President Barack Obama and Samantha Elauf

Abercrombie Pays $25K in Headscarf Case Settlement

U.S. President Barack Obama greets Samantha Elauf, the Muslim woman who was denied a job over head scarf at Abercrombie & Fitch, during an Iftar dinner June 22 celebrating Ramadan in the East Room of the White House in Washington, D.C. Abercrombie agreed to settle Elauf’s lawsuit for $25,000. Pool Photo by Olivier Douliery/UPI | License Photo

DENVER, July 21 (UPI) — Abercrombie & Fitch on Tuesday agreed to pay $25,000 to settle a lawsuit brought against the company for refusing to hire a woman because she wore a hijab.

The settlement comes less than two months after the U.S. Supreme Court ruled Abercrombie & Fitch violated the civil rights of the job applicant.
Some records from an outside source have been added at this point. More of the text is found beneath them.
Definition ext_head_ok (d : Z) (fp : list Z) (n : Z) (cc : list Z) : Prop :=
  in_u 8 d /\ List.length fp = 4%nat /\ in_u 32 n /\ List.length cc = 32%nat.

(** Decoding the 74-byte encoding of an extended private key with a valid secret, or of an
    extended public key with a compressed public key, into any object gives the encoded fields
    back, the index included although its top byte is shifted into the sign bit of an [int]. *)
Theorem extkey_codes_roundtrip x y p q :
  ext_head_ok (x_nDepth x) (x_vchFingerprint x) (x_nChild x) (x_vchChainCode x) ->
  key_ok (x_key x) ->
  ext_head_ok (p_nDepth p) (p_vchFingerprint p) (p_nChild p) (p_vchChainCode p) ->
  (exists d, enc_ok d /\ zlen d = 33 /\ p_pubkey p = Set_ (p_pubkey q) d) ->
  (exists code, ExtKey_Encode x = Ret code /\ zlen code = 74 /\ ExtKey_Decode y code = x) /\
  (exists code, ExtPubKey_Encode p = Ret code /\ zlen code = 74 /\ ExtPubKey_Decode q code = p).
Proof.
  destruct x as [d fp n cc [fv fc s]], p as [d' fp' n' cc' pk].
  cbn [x_nDepth x_vchFingerprint x_nChild x_vchChainCode x_key p_nDepth p_vchFingerprint p_nChild
       p_vchChainCode p_pubkey].
  intros (Hd & Hf & Hn & Hc) (V & C & K & L & B) (Hd' & Hf' & Hn' & Hc') (pb & He & L33 & ->).
  cbn [fValid fCompressed secret] in *. subst fv fc. split.
  - unfold ExtKey_Encode, Key_size. cbn [x_key fValid Z.eqb Pos.eqb negb secret x_nDepth
      x_vchFingerprint x_nChild x_vchChainCode].
    rewrite firstn_all2 by (unfold zlen in L; lia).
    eexists. split; [reflexivity|]. split.
    { unfold zlen in *. unfold enc_head. rewrite !length_app, Hf, Hc. cbn [List.length]. lia. }
    unfold ExtKey_Decode.
    destruct (enc_head_fields d fp n cc ([0] ++ s) Hd Hf Hn Hc) as (-> & -> & -> & -> & E).
    f_equal. unfold Key_Set.
    assert (sub (enc_head d fp n cc ++ [0] ++ s) 42 32 = s) as ->.
    { unfold sub. change 42%nat with (1 + 41)%nat. rewrite <- skipn_skipn, E. cbn [skipn app].
      apply firstn_all2. unfold zlen in L. lia. }
    rewrite L, K. reflexivity.
  - unfold ExtPubKey_Encode. cbn [p_pubkey p_nDepth p_vchFingerprint p_nChild p_vchChainCode].
    rewrite size_Set, L33 by easy. cbn [Z.eqb Pos.eqb negb].
    assert (firstn 33 (vch (Set_ (p_pubkey q) pb)) = pb) as ->.
    { rewrite Set_valid by easy. cbn [vch]. change 33%nat with (Z.to_nat 33). rewrite <- L33.
      apply firstn_app_exact. }
    eexists. split; [reflexivity|]. split.
    { unfold zlen in *. unfold enc_head. rewrite !length_app, Hf', Hc'. cbn [List.length]. lia. }
    unfold ExtPubKey_Decode.
    destruct (enc_head_fields d' fp' n' cc' pb Hd' Hf' Hn' Hc') as (-> & -> & -> & -> & E).
    unfold sub. rewrite E. rewrite firstn_all2 by (unfold zlen in L33; lia). reflexivity.
Qed.
(* ===== verification/RingSig.v ===== *)
(** * Stealth addresses and ring signatures (src/src/stealth.cpp, src/src/ringsig.cpp)

    The two protocols that carry the anonymity of the chain, over the curve and
    hash interfaces of [Crypto]: the shared secret of a stealth payment, key
    images, and both ring signatures.  Randomness is the list of the 32-byte
    draws [RAND_bytes] makes; an empty list is a failing generator.  [Throw] is
    a non-zero return value; allocation failures are not modelled. *)

From Stdlib Require Import ZArith Lia List String Bool.
From S2P Require Import Prelude Crypto Key.
Import ListNotations.
#[local] Open Scope Z_scope.
#[local] Open Scope res_scope.
#[local] Existing Instances Toy.hashes Toy.hashes_laws Toy.ec Toy.ec_laws | 100.

(** ** Numbers and points as bytes *)

Module Points.
Import Keys.

Definition EC_SECRET_SIZE : Z := 32.
Definition EC_COMPRESSED_SIZE : Z := 33.

(** The bytes a number read from [d] is written with: no leading zeros. *)
Fixpoint strip_zeros (d : list Z) : list Z :=
  match d with
  | b :: ((_ :: _) as r) => if b =? 0 then strip_zeros r else d
  | _ => d
  end.

Section Points.
Context {ec : EC}.

(** [EC_POINT_bn2point(BN_bin2bn(d))] *)
Definition bn2point (d : list Z) : option point := oct2point (strip_zeros d).

(** [EC_POINT_point2bn] then [BN_bn2bin], when that gives 33 bytes. *)
Definition point2bin (P : point) : option (list Z) :=
  let d := strip_zeros (point2oct true P) in
  if zlen d =? EC_COMPRESSED_SIZE then Some d else None.

(** [EC_POINT_point2oct] of 33 bytes. *)
Definition point2oct33 (P : point) : option (list Z) :=
  let d := point2oct true P in
  if zlen d =? EC_COMPRESSED_SIZE then Some d else None.
(* ===== verification/ChainParams.v ===== *)
(** * Chain parameters (src/src/chainparams.h, src/src/chainparams.cpp)

    The numbers that distinguish the networks: the heights at which the proof
    of stake protocols start, the times of the forks, the target limits and the
    confirmations a staked output needs, for the main, test and regression test
    network. *)

From Stdlib Require Import ZArith Lia List String Bool.
From S2P Require Import Prelude.
Import ListNotations.
#[local] Open Scope Z_scope.

Module ChainParams.

Inductive Network := MAIN | TESTNET | REGTEST.

Record CChainParams := mkParams {
  NetworkID : Network;
  nLastPOWBlock : Z;
  nFirstPosv2Block : Z;
  nFirstPosv3Block : Z;
  bnProofOfWorkLimit : Z;
  bnProofOfStakeLimit : Z;
  bnProofOfStakeLimitV2 : Z;
  nStakeMinConfirmationsLegacy : Z;
  nStakeMinConfirmations : Z;
  nForkV2Time : Z;
  nForkV3Time : Z;
  nForkV4Time : Z
}.

(** [~uint256(0) >> n], as an integer. *)
Definition limit (n : Z) : Z := Z.shiftr (2 ^ 256 - 1) n.

Definition CMainParams : CChainParams := {|
  NetworkID := MAIN;
  nLastPOWBlock := 17000;
  nFirstPosv2Block := 17001;
  nFirstPosv3Block := 17010;
  bnProofOfWorkLimit := limit 20;
  bnProofOfStakeLimit := limit 20;
  bnProofOfStakeLimitV2 := limit 48;
  nStakeMinConfirmationsLegacy := 288;
  nStakeMinConfirmations := 450;
  nForkV2Time := 1534888800;
  nForkV3Time := 1558123200;
  nForkV4Time := 1569614400
|}.

Definition CTestNetParams : CChainParams := {|
  NetworkID := TESTNET;
  nLastPOWBlock := 20;
  nFirstPosv2Block := 20;
  nFirstPosv3Block := 500;
  bnProofOfWorkLimit := limit 1;
  bnProofOfStakeLimit := limit 20;
  bnProofOfStakeLimitV2 := limit 46;
  nStakeMinConfirmationsLegacy := 28;
  nStakeMinConfirmations := 30;
  nForkV2Time := 1532466000;
  nForkV3Time := 1546470000;
  nForkV4Time := 1567972800
|}.

(** Derived from the test network's, with every height in the later protocols. *)
Definition CRegTestParams : CChainParams :=
  let t := CTestNetParams in {|
  NetworkID := REGTEST;
  nLastPOWBlock := nLastPOWBlock t;
  nFirstPosv2Block := -1;
  nFirstPosv3Block := -1;
  bnProofOfWorkLimit := limit 1;
  bnProofOfStakeLimit := bnProofOfStakeLimit t;
  bnProofOfStakeLimitV2 := bnProofOfStakeLimitV2 t;
  nStakeMinConfirmationsLegacy := nStakeMinConfirmationsLegacy t;
  nStakeMinConfirmations := nStakeMinConfirmations t;
  nForkV2Time := nForkV2Time t;
  nForkV3Time := nForkV3Time t;
  nForkV4Time := nForkV4Time t
|}.

(** [SelectParams]: what [Params()] returns from then on. *)
Definition SelectParams (network : Network) : CChainParams :=
  match network with
  | MAIN => CMainParams
  | TESTNET => CTestNetParams
  | REGTEST => CRegTestParams
  end.

(** [SelectParamsFromCommandLine]: [None] when both switches are given. *)
Definition SelectParamsFromCommandLine (fRegTest fTestNet : bool) : option CChainParams :=
  if fTestNet && fRegTest then None
  else if fRegTest then Some (SelectParams REGTEST)
  else if fTestNet then Some (SelectParams TESTNET)
  else Some (SelectParams MAIN).

Section Params.
Context (p : CChainParams).

Definition IsProtocolV2 (nHeight : Z) : bool := nFirstPosv2Block p <? nHeight.
Definition IsProtocolV3 (nHeight : Z) : bool := nFirstPosv3Block p <? nHeight.
Definition ProofOfWorkLimit : Z := bnProofOfWorkLimit p.
Definition ProofOfStakeLimit (nHeight : Z) : Z :=
  if IsProtocolV2 nHeight then bnProofOfStakeLimitV2 p else bnProofOfStakeLimit p.
Definition IsForkV2 (nTime : Z) : bool := nForkV2Time p <? nTime.
Definition IsForkV3 (nTime : Z) : bool := nForkV3Time p <? nTime.
Definition IsForkV4 (nTime : Z) : bool := nForkV4Time p <=? nTime.
Definition GetForkId (nTime : Z) : Z :=
  if nForkV4Time p <=? nTime then 4
  else if nForkV3Time p <? nTime then 3
  else if nForkV2Time p <? nTime then 2
  else 0.
Definition GetStakeMinConfirmations (nTime : Z) : Z :=
  if IsForkV3 nTime then nStakeMinConfirmations p else nStakeMinConfirmationsLegacy p.
Definition GetAnonStakeMinConfirmations : Z := nStakeMinConfirmations p.

End Params.

Example main_forks :
  map (GetForkId CMainParams) [1534888800; 1534888801; 1558123201; 1569614399; 1569614400] =
  [0; 2; 3; 3; 4].
Proof. reflexivity. Qed.

End ChainParams.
Samantha Elauf was denied a sales associate position because her hijab, a religious headscarf, violated the company’s “look policy” in 2008. She filed a complaint with the Equal Employment Opportunity Commission, which then filed suit against Abercrombie & Fitch.

Abercrombie & Fitch settled the EEOC lawsuit Monday after the U.S. 10th Circuit Court of Appeals dismissed the company’s appeal. In addition to paying $25,670 in damages to Elauf, Abercrombie must pay $18,983 in court costs.

“We were extremely pleased with the Supreme Court ruling in our favor, which has reinforced our longstanding efforts to enforce Title VII’s prohibition against religious discrimination,” said EEOC General Counsel David Lopez. “We are now even more pleased to have final resolution of this case and to have Ms. Elauf receive the monetary damages awarded to her by a jury in 2011.”

Abercrombie & Fitch has since changed its “look policy” to allow headgear, including hijabs. The company has previously paid settlements in discrimination suits, including a $50 million payment in 2005 to Hispanic, African-American and Asian job applicants in a lawsuit alleging a lack of diversity.

“I was a teenager who loved fashion and was eager to work for Abercrombie & Fitch,” Elauf said in a statement. “Observance of my faith should not have prevented me from getting a job. I am glad that I stood up for my rights, and happy that EEOC was there for me and took my complaint to the courts.”